Wikipedia new Terms of Use (effective May 25, 2012) - madmaze
http://wikimediafoundation.org/wiki/Terms_of_Use_(2012)/en

======
tokenadult
This really caught my eye when I visited Wikipedia as a logged-in editor
yesterday:

"Under the following conditions:

"Responsibility — You take responsibility for your edits (since we only host
your content).

A huge number of I.P. edits, and not a few edits by logged-in editors,
currently show no sense of personal responsibility.

"Civility — You support a civil environment and do not harass other users.

This is why I edit very little on Wikipedia anymore.

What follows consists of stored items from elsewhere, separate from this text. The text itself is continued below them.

Definition cu_dot_dot (s : cu) (c : Z) : cu_outcome :=
  if is_usual c then CNext (put c (set_st (Base sw_usual) s))
  else if (c =? ch("/")) || (c =? ch("?")) || (c =? ch("#")) then
    match cu_rewind (cu_out s) with
    | None => CInvalid
    | Some o =>
        if c =? ch("?") then CArgs (set_out o s)
        else if c =? ch("#") then CDone (set_out o s)
        else CNext (set_out o (set_st (Base sw_slash) s))
    end
  else if c =? ch("%") then CNext (set_st (Quoted sw_dot_dot) s)
  else if c =? ch("+") then CNext (put c (set_st (Base sw_usual) (set_plus s)))
  else CNext (put c (set_st (Base sw_usual) s)).

Definition cu_base_step (merge_slashes : bool) (b : cu_base) (s : cu) (c : Z) : cu_outcome :=
  match b with
  | sw_usual => cu_usual s c
  | sw_slash => cu_slash merge_slashes s c
  | sw_dot => cu_dot s c
  | sw_dot_dot => cu_dot_dot s c
  end.

Definition cu_quoted_step (b : cu_base) (s : cu) (c : Z) : cu_outcome :=
  let s := set_quoted s in
  if (ch("0") <=? c) && (c <=? ch("9")) then CNext (set_st (QuotedSecond b (u8 (c - ch("0")))) s)
  else
    let l := u8 (Z.lor c 0x20) in
    if (ch("a") <=? l) && (l <=? ch("f")) then
      CNext (set_st (QuotedSecond b (u8 (l - ch("a") + 10))) s)
    else CInvalid.

Definition cu_quoted_second (merge_slashes : bool) (b : cu_base) (decoded : Z) (s : cu) (c : Z)
    : cu_outcome :=
  if (ch("0") <=? c) && (c <=? ch("9")) then
    let x := u8 (Z.shiftl decoded 4 + (c - ch("0"))) in
    if (x =? ch("%")) || (x =? ch("#")) then CNext (put x (set_st (Base sw_usual) s))
    else if x =? 0 then CInvalid
    else cu_base_step merge_slashes b (set_st (Base b) s) x
  else
    let l := u8 (Z.lor c 0x20) in
    if (ch("a") <=? l) && (l <=? ch("f")) then
      let x := u8 (Z.shiftl decoded 4 + (l - ch("a")) + 10) in
      if x =? ch("?") then CNext (put x (set_st (Base sw_usual) s))
      else
        let s := if x =? ch("+") then set_plus s else s in
        cu_base_step merge_slashes b (set_st (Base b) s) x
    else CInvalid.
(* ===== verification/HttpChunked.v ===== *)
(** * Chunked request bodies: ngx_http_parse_chunked of src/http/ngx_http_parse.c
    and ngx_http_request_body_chunked_filter of src/http/ngx_http_request_body.c

    The parser eats the bytes of a buffer; [b->pos .. b->last) is the list of the
    bytes that are left.  The filter runs it over every buffer of a chain and cuts
    the chunk data out of the buffer memory: short chunks are moved to the end of
    the previous output buffer, so the memory of the buffer is part of the state.
    Allocations succeed, and the chain handed to the next body filter is the
    result. *)

From S2P Require Import Prelude NgxNumber HttpRequestLine.

Definition NGX_MAX_OFF_T_VALUE : Z := 9223372036854775807.

Inductive ck_state :=
| sw_chunk_start | sw_chunk_size | sw_chunk_extension | sw_chunk_extension_almost_done
| sw_chunk_data | sw_after_data | sw_after_data_almost_done
| sw_last_chunk_extension | sw_last_chunk_extension_almost_done
| sw_trailer | sw_trailer_almost_done | sw_trailer_header | sw_trailer_header_almost_done.

#[global] Instance ck_state_eq_dec : EqDecision ck_state.
Proof. solve_decision. Defined.

(** ngx_http_chunked_t *)
Record chunked := MkChunked { ck_st : ck_state; ck_size : Z; ck_length : Z }.

Definition new_chunked : chunked := MkChunked sw_chunk_start 0 0.

(** One byte: go on, [goto data] with NGX_OK, [goto done], or [goto invalid]. *)
Inductive ck_outcome :=
| KNext (st : ck_state) (size : Z)
| KData
| KDone
| KInvalid.

Definition ck_chunk_start (size c : Z) : ck_outcome :=
  if (ch("0") <=? c) && (c <=? ch("9")) then KNext sw_chunk_size (c - ch("0"))
  else
    let l := u8 (Z.lor c 0x20) in
    if (ch("a") <=? l) && (l <=? ch("f")) then KNext sw_chunk_size (l - ch("a") + 10)
    else KInvalid.

(** The byte after the size: [ext] and [almost] are the states of an extension
    and of the line end. *)
Definition ck_size_end (ext almost : ck_state) (size c : Z) : ck_outcome :=
  if c =? CR then KNext almost size
  else if (c =? ch(";")) || (c =? ch(" ")) || (c =? 9) then KNext ext size
  else KInvalid.

Definition ck_chunk_size (size c : Z) : ck_outcome :=
  if NGX_MAX_OFF_T_VALUE / 16 <? size then KInvalid
  else if (ch("0") <=? c) && (c <=? ch("9")) then
    KNext sw_chunk_size (size * 16 + (c - ch("0")))
  else
    let l := u8 (Z.lor c 0x20) in
    if (ch("a") <=? l) && (l <=? ch("f")) then
      KNext sw_chunk_size (size * 16 + (l - ch("a") + 10))
    else if size =? 0 then
      ck_size_end sw_last_chunk_extension sw_last_chunk_extension_almost_done size c
    else ck_size_end sw_chunk_extension sw_chunk_extension_almost_done size c.

(** A line whose CR leads to [almost] and that stays in [self] before it. *)
Definition ck_line (self almost : ck_state) (size c : Z) : ck_outcome :=
  if c =? CR then KNext almost size
  else if c =? LF then KInvalid
  else KNext self size.

Definition ck_expect_lf (next : ck_state) (size c : Z) : ck_outcome :=
  if c =? LF then KNext next size else KInvalid.

Definition ck_after_data (size c : Z) : ck_outcome :=
  if c =? CR then KNext sw_after_data_almost_done size else KInvalid.

Definition ck_last_almost_done (keep_trailers : bool) (size c : Z) : ck_outcome :=
  if c =? LF then if keep_trailers then KDone else KNext sw_trailer size
  else KInvalid.

Definition ck_trailer (size c : Z) : ck_outcome :=
  if c =? CR then KNext sw_trailer_almost_done size
  else if c =? LF then KInvalid
  else KNext sw_trailer_header size.

Definition ck_trailer_almost_done (c : Z) : ck_outcome :=
  if c =? LF then KDone else KInvalid.

Definition ck_step (keep_trailers : bool) (st : ck_state) (size c : Z) : ck_outcome :=
  match st with
  | sw_chunk_start => ck_chunk_start size c
  | sw_chunk_size => ck_chunk_size size c
  | sw_chunk_extension => ck_line sw_chunk_extension sw_chunk_extension_almost_done size c
  | sw_chunk_extension_almost_done => ck_expect_lf sw_chunk_data size c
  | sw_chunk_data => KData
  | sw_after_data => ck_after_data size c
  | sw_after_data_almost_done => ck_expect_lf sw_chunk_start size c
  | sw_last_chunk_extension =>
      ck_line sw_last_chunk_extension sw_last_chunk_extension_almost_done size c
  | sw_last_chunk_extension_almost_done => ck_last_almost_done keep_trailers size c
  | sw_trailer => ck_trailer size c
  | sw_trailer_almost_done => ck_trailer_almost_done c
  | sw_trailer_header => ck_line sw_trailer_header sw_trailer_header_almost_done size c
  | sw_trailer_header_almost_done => ck_expect_lf sw_trailer size c
  end.

(** The switch after the label [data]: the least number of bytes to come. *)
Definition ck_min_length (st : ck_state) (size : Z) : Z :=
  match st with
  | sw_chunk_start => 5
  | sw_chunk_size => 2 + (if size =? 0 then 2 else size + 7)
  | sw_chunk_extension => 2 + size + 7
  | sw_chunk_extension_almost_done => 1 + size + 7
  | sw_chunk_data => size + 7
  | sw_after_data => 7
  | sw_after_data_almost_done => 6
  | sw_last_chunk_extension => 4
  | sw_last_chunk_extension_almost_done => 3
  | sw_trailer => 2
  | sw_trailer_almost_done => 1
  | sw_trailer_header => 4
  | sw_trailer_header_almost_done => 3
  end.

(** The label [data]. *)
Definition ck_data (rc length0 : Z) (st : ck_state) (size : Z)
    (rest : list Z) : Z * chunked * list Z :=
  if NGX_MAX_OFF_T_VALUE - 9 <? size then (NGX_ERROR, MkChunked st size length0, rest)
  else (rc, MkChunked st size (ck_min_length st size), rest).

Fixpoint ck_loop (keep_trailers : bool) (ctx : chunked) (rest0 : list Z)
    (st : ck_state) (size : Z) (rest : list Z) : Z * chunked * list Z :=
  match rest with
  | [] => ck_data NGX_AGAIN (ck_length ctx) st size []
  | c :: rest' =>
      match ck_step keep_trailers st size c with
      | KNext st' size' => ck_loop keep_trailers ctx rest0 st' size' rest'
      | KData => ck_data NGX_OK (ck_length ctx) st size rest
      | KDone => (NGX_DONE, MkChunked sw_chunk_start size (ck_length ctx), rest')
      | KInvalid => (NGX_ERROR, MkChunked (ck_st ctx) size (ck_length ctx), rest0)
      end
  end.

(** The state in which the function starts. *)
Definition ck_enter (st : ck_state) (size : Z) : ck_state :=
  match st with
  | sw_chunk_data => if size =? 0 then sw_after_data else st
  | _ => st
  end.

Definition ngx_http_parse_chunked (ctx : chunked) (rest : list Z) (keep_trailers : bool)
    : Z * chunked * list Z :=
  ck_loop keep_trailers ctx rest (ck_enter (ck_st ctx) (ck_size ctx)) (ck_size ctx) rest.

If I try to edit on any
subject that I actually have a lot of sources for,

[http://en.wikipedia.org/wiki/User:WeijiBaikeBianji/Intellige...](http://en.wikipedia.org/wiki/User:WeijiBaikeBianji/IntelligenceCitations)

I get into time-wasting edit wars, without even much by way of administrator
enforcement of the existing civility rules.

"Lawful Behavior — You do not violate copyright or other laws.

Some of highest-volume "contributors" on Wikipedia, including at least one
person who made it onto the Arbitration Committee, appear to have been serial
plagiarists.

[http://en.wikipedia.org/wiki/Wikipedia:Spotting_possible_cop...](http://en.wikipedia.org/wiki/Wikipedia:Spotting_possible_copyright_violations)

"No Harm — You do not harm our technology infrastructure.

"Terms of Use and Policies — You adhere to the below Terms of Use and to the
applicable community policies when you visit our sites or participate in our
communities."

A reasonably noble set of aspirations, but with number of active
administrators declining in "unsustainable fashion,"

[http://strategy.wikimedia.org/wiki/Story_of_Wikimedia_Editor...](http://strategy.wikimedia.org/wiki/Story_of_Wikimedia_Editors#Chapter_Three:_The_future_.282007-present.29)

and many of those administrators being callow and inexperienced besides, it's
not clear how any of these goals can be achieved.

------
greenyoda
I think one can argue with Wikipedia's statement that "we only host your
content". If Wikipedia empowers editors with administrative privileges,
including the ability to enforce rules like "no original research", lock and
delete articles, block users, etc., they would seem to wield a lot of indirect
power over what kind of content users can and can't post.

Contrast this with a web hosting provider like Rackspace or Amazon AWS who
really "only hosts your content". They generally won't delete your content
unless there are legal issues (e.g., alleged copyright infringement, court
order, etc.).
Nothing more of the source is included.